Note: This is a working paper which will be expanded/updated frequently. All suggestions for improvement are welcome. The directory gifi.stat.ucla.edu/sjacobi has a pdf version, the bib file, the R and C code, and the complete Rmd file.

1 Introduction

Suppose \(A_j\) are \(m\) real symmetric matrices of order \(n\). Our problem is to find a square orthonormal \(K\), i.e. a matrix with \(KK'=K'K=I\), such that the matrices \(H_j=K'A_jK\) are as diagonal as possible in the least squares sense. Thus we want to minimize the sum of squares of all off-diagonal elements of the \(H_j\), or, equivalently, maximize the sum of squares of all diagonal elements.

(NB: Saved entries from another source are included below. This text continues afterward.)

Lemma ordered_window l D D' :
  ordered l → D ≤ D' →
  filter (λ e, en_end e ≤ D) l ++ filter (λ e, D ≤ en_start e ∧ en_end e ≤ D') l
    `sublist_of` filter (λ e, en_end e ≤ D') l.
Proof.
  intros [Hs Hp] HD. induction Hs as [|x l Hl IH Hx]; [constructor|]. apply Forall_cons_1 in Hp as [Hpx Hp].
  specialize (IH Hp). rewrite !filter_cons. destruct (decide (en_end x ≤ D)) as [H1|H1].
  - rewrite (decide_False (P := D ≤ _ ∧ _)), (decide_True (P := en_end x ≤ D')) by lia. cbn. by constructor.
  - assert (Hnil : filter (λ e, en_end e ≤ D) l = []).
    { apply filter_none. apply Forall_forall. intros y Hy. rewrite Forall_forall in Hx, Hp. specialize (Hx y Hy).
      specialize (Hp y Hy). lia. }
    rewrite Hnil in *. cbn [app] in *. destruct (decide (en_end x ≤ D')); case_decide; [by constructor|by constructor|lia|done].
Qed.

Section pool.
Context (cap : nat).

(** The pool after [n] messages holds what the latest of them say. *)
Lemma pool_latest mem n p :
  (n ≤ length mem)%nat → (p < cap)%nat →
  pool_of cap (take n mem) !! p = value_at mem (LByte p) (latest mem n (LByte p)).
Proof.
  induction n as [|n IH]; intros Hn Hp.
  { cbn. unfold pool_of. rewrite take_0. cbn. by rewrite lookup_replicate_2. }
  destruct (lookup_lt_is_Some_2 mem n Hn) as [m Hm]. rewrite (take_S_r _ _ _ Hm), pool_of_app. cbn [foldl latest].
  rewrite Hm. unfold apply_msg. destruct (m_loc m) as [q| | | |] eqn:Hl; [|rewrite decide_False by done; apply IH; lia..].
  destruct (decide (q = p)) as [->|Hne].
  - rewrite decide_True by done. rewrite list_lookup_insert_eq by (by rewrite length_pool).
    cbn [value_at]. by rewrite Hm, decide_True by done.
  - rewrite decide_False by congruence. rewrite list_lookup_insert_ne by done. apply IH; lia.
Qed.
End pool.

(** ** Readers of one history

    [RS] are all the records the writer will have appended, [M] the messages;
    memory grows along them. *)
Section reader.
Context {BP : BuildProfile} {S : Type} {CS : ConcurrentStore S} {SQ : Sequenced} {SL : StoreLaws S}.
Context (strong : bool) (cap : nat) (Hcap : (0 < cap)%nat).
Context (RS : list WireRecord) (Hok : rs_ok cap RS).

Definition grows (m m' : list msg) : Prop := m `prefix_of` m' ∧ m' `prefix_of` mem_of cap RS.

Lemma grows_trans m1 m2 m3 : grows m1 m2 → grows m2 m3 → grows m1 m3.
Proof. intros [H1 _] [H2 H3]. split; [by etrans|done]. Qed.

Lemma grows_refl m : m `prefix_of` mem_of cap RS → grows m m.
Proof. by split. Qed.

(** Views only advance. *)
Definition extends (V V' : rview) : Prop :=
  (rv_cur V ≤ rv_cur V')%nat ∧ (rv_acq V ≤ rv_acq V')%nat
  ∧ (strong = true ∨ ∀ l, (rv_seen V l ≤ rv_seen V' l)%nat).

(** The message at [t] is in the view, or will be at the next fence. *)
Definition known (V : rview) (t : nat) : Prop := strong = true ∨ (t ≤ rv_cur V)%nat.
Definition pending (V : rview) (t : nat) : Prop := strong = true ∨ (t ≤ rv_acq V)%nat.

(** The bytes at [x] have been reclaimed, and the reader is bound to see it. *)
Definition overwritten (mem : list msg) (V : rview) (x : Z) : Prop :=
  ∃ t o, value_at mem LOldest t = Some o ∧ x < o ∧ pending V t.

Lemma extends_refl V : extends V V.
Proof. split_and!; [done|done|by right]. Qed.
Lemma extends_trans V1 V2 V3 : extends V1 V2 → extends V2 V3 → extends V1 V3.
Proof.
  intros (? & ? & H1) (? & ? & H2). split_and!; [lia|lia|].
  destruct H1 as [?|H1], H2 as [?|H2]; [by left..|]. right. intros l. specialize (H1 l). specialize (H2 l). lia.
Qed.
Lemma known_extends V V' t : extends V V' → known V t → known V' t.
Proof. unfold extends, known. intros ? [?|?]; [by left|right; lia]. Qed.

It is a natural idea to use Jacabi plain rotations, the orthonormal version of cyclic coordinate descent, for this. The algorithm was proposed, possibly first, by De Leeuw and Pruzansky (1978). It was subsequently programmed in FORTRAN for the Applied Statistics algorithms by Clarkson (1988). Numerical analysts arrived later on the scene, but contributed a number of essential refinements and extensions, such as an algorithm for Hermitian matrices and a proof of quadratic convergence (Bunse-Gerstner, Byers, and Mehrmann (1993), Cardoso and Souloumiac (1996)). There is a version of the algorithm in R (R Core Team (2018)) in De Leeuw and Ferrari (2008), together with a number of related algorithms using Jacobi plane rotations. De Leeuw (2017) has an R/C program (i.e. calling routine in in R, computational routines in C) for \(m=1\), the classical Jacobi algorithm, but using compact triangular storage of symmetric matrices. In this paper we provide an R/C compact storage version of the simultaneous diagonalization algorithm.

2 Algorithm

In the classical Jacobi method we cycle through all off-diagonal elements in a fixed order, minimizing the sum of squares over single-parameter plane rotations each time. After a cycle is completed we test for convergence. If there is still room for improvement we start a new cycle.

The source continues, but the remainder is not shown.